Rare winter weather can become a milestone event

Published 9:01am Monday, February 3, 2014

What are we going to call this week’s snowstorm when we tell the kids and grandchildren about all the fun we had in the snowy days of late January 2014?

I’m partial to “The Blizzard of 2014,” just for the continuity with the big snowfall of my youth in 1993. That’s the last snow I recall that was deep enough to break out the kneeboards and trash can lids and shred whatever minor hill could be found in this mostly flat area.

Because this week we had that chance again. I saw a few boys attacking the slope behind the home dugout at the Elmore County High Panthers’ baseball field, and may or may not have taken a run at it myself.

I’m sure most young and young-at-heart residents have a similar snow-blanketed hill they discovered this week, a secret spot to play snowboarder — or to luge, bobsled or toboggan — like the Olympians we’ll be watching in a couple weeks time.

We Alabama folks just don’t get to do this very often. The streets stayed eerily quiet this week, a testament to advanced warnings from emergency managers and sensible decision-making by residents.

The icy roads shut things down across the county, and almost everyone seemed to take heed. Fleahop Road in Eclectic was so clear that the neighborhood kids and their parents stretched the snowy, icy fun late into Tuesday evening. They used kiddie pools and Rubbermaid lids to luge the icy hill near Eclectic Elementary.

But back to the naming thing. We so rarely experience significant snow that winter weather becomes a milestone event. Our memories of this week will likely be a lot happier than those of urbanites in Birmingham and Atlanta. The confusing models leading up to the storm had those north of us strangely unprepared for the storm, especially for usually bread-and-milk-crazed Alabamians.

Abandoned cars still litter the interstates and highways there, testaments to the explosive combination of snow, ice, a mountainous city and an abrupt, panicked rush hour. It wasn’t fun for most up there, especially those who spent hours in their cars, spent the night a their offices or spent days in school classrooms.

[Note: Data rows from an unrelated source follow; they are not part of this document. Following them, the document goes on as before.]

Definition with_local (x : PublicKey * SecretKey) (s : Session) : Session :=
  MkSession (local_node_id s) (remote_node_id s) (state s) (is_initiator s) x
    (remote_ephemeral s) (keys s) (last_handshake s) (created_timestamp s)
    (established_timestamp s) (last_activity_timestamp s) (nonce_counter s).

Definition with_remote (x : PublicKey) (s : Session) : Session :=
  MkSession (local_node_id s) (remote_node_id s) (state s) (is_initiator s) (local_ephemeral s)
    (Some x) (keys s) (last_handshake s) (created_timestamp s)
    (established_timestamp s) (last_activity_timestamp s) (nonce_counter s).

Definition with_keys (x : SessionKeys) (s : Session) : Session :=
  MkSession (local_node_id s) (remote_node_id s) (state s) (is_initiator s) (local_ephemeral s)
    (remote_ephemeral s) x (last_handshake s) (created_timestamp s)
    (established_timestamp s) (last_activity_timestamp s) (nonce_counter s).

Definition with_handshake (x : HandshakeMessage) (s : Session) : Session :=
  MkSession (local_node_id s) (remote_node_id s) (state s) (is_initiator s) (local_ephemeral s)
    (remote_ephemeral s) (keys s) (Some x) (created_timestamp s)
    (established_timestamp s) (last_activity_timestamp s) (nonce_counter s).

Definition with_established (x : Z) (s : Session) : Session :=
  MkSession (local_node_id s) (remote_node_id s) (state s) (is_initiator s) (local_ephemeral s)
    (remote_ephemeral s) (keys s) (last_handshake s) (created_timestamp s)
    x (last_activity_timestamp s) (nonce_counter s).

Definition with_activity (x : Z) (s : Session) : Session :=
  MkSession (local_node_id s) (remote_node_id s) (state s) (is_initiator s) (local_ephemeral s)
    (remote_ephemeral s) (keys s) (last_handshake s) (created_timestamp s)
    (established_timestamp s) x (nonce_counter s).

Definition with_nonce (x : Z) (s : Session) : Session :=
  MkSession (local_node_id s) (remote_node_id s) (state s) (is_initiator s) (local_ephemeral s)
    (remote_ephemeral s) (keys s) (last_handshake s) (created_timestamp s)
    (established_timestamp s) (last_activity_timestamp s) x.

(** The result of an operation, and the session after it. *)
Abbreviation result A := (outcome A * Session)%type.

Section ops.
Context `{Crypto, ChannelCrypto}.

(** ** The handshake *)

(** The message of this session under the key pair [kp], with its signature; the
    signature is not among the bytes signed. *)
Definition own_handshake (kp : PublicKey * SecretKey) (now : Z) (s : Session) :
    HandshakeMessage :=
  let h := MkHandshakeMessage CURRENT_VERSION kp.1 (local_node_id s) now (zeros 64) in
  MkHandshakeMessage (version h) (ephemeral_public h) (hs_node_id h) (hs_timestamp h)
    (compute_handshake_signature h).

(** The text hashed into the two keys, before the byte that tells them apart. *)
Definition key_material (shared_secret : SessionKey) : bytes :=
  arr shared_secret ++ str "cashew_session_v1".

Definition derive_session_keys (shared_secret : SessionKey) (now : Z) (s : Session) :
    bool * Session :=
  let derived := blake3 (key_material shared_secret) in
  let derived2 := blake3 (key_material shared_secret ++ [to_byte 1]) in
  let k := keys s in
  (true,
   with_keys
     (MkSessionKeys
        (Some (if is_initiator s then derived else derived2))
        (Some (if is_initiator s then derived2 else derived))
        now (messages_sent k) (messages_received k) (bytes_sent k) (bytes_received k)) s).

Definition initiate_handshake (drawn : option (PublicKey * SecretKey)) (now : Z) (s : Session) :
    result bool :=
  if decide (state s = DISCONNECTED) then
    let s := with_initiator true s in
    match X25519.generate_keypair drawn with
    | Ok kp =>
        let s := with_local kp s in
        (Ok true, with_state HANDSHAKE_INIT (with_handshake (own_handshake kp now s) s))
    | Err e => (Err e, s)
    | Undef => (Undef, s)
    end
  else (Ok false, s).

But there are heart-warming stories as well. I’ve read of doctors who walked miles to perform surgeries that simply couldn’t wait. Those stuck on Birmingham highways were, in many cases, aided by residents of nearby neighborhoods who lit out on ATVs to rescue or resupply the stranded. Chik-fil-A continued to build its devotion among Southerners by unloading a store to feed those stranded motorists around them, free of charge.

For a while this week, the south was the focus of the nation. Many northerners, I’d wager, were making fun of us for having such troubles with a comparatively light snowfall. But those are the same people who make fun of us for massive preparations for blizzards that never materialize. So who cares what they think?

I know that despite the chaos wreaked by this week’s storm, the death toll was limited and mostly attributable to driving against common sense. The deadly crash near Wetumpka was right at the beginning before the first flake had even fallen and I doubt anyone imagined the bridge would freeze that fast.

Through patience and cooperation, most of us weathered the storm with aplomb, even in those places that, as the Birmingham News’s John Archibald put it, “got caught with their snowpants down.”

What to call this? Who knows; those choices seem to happen organically, spontaneously. But one thing for sure. It was ab-snow-lutely memorable.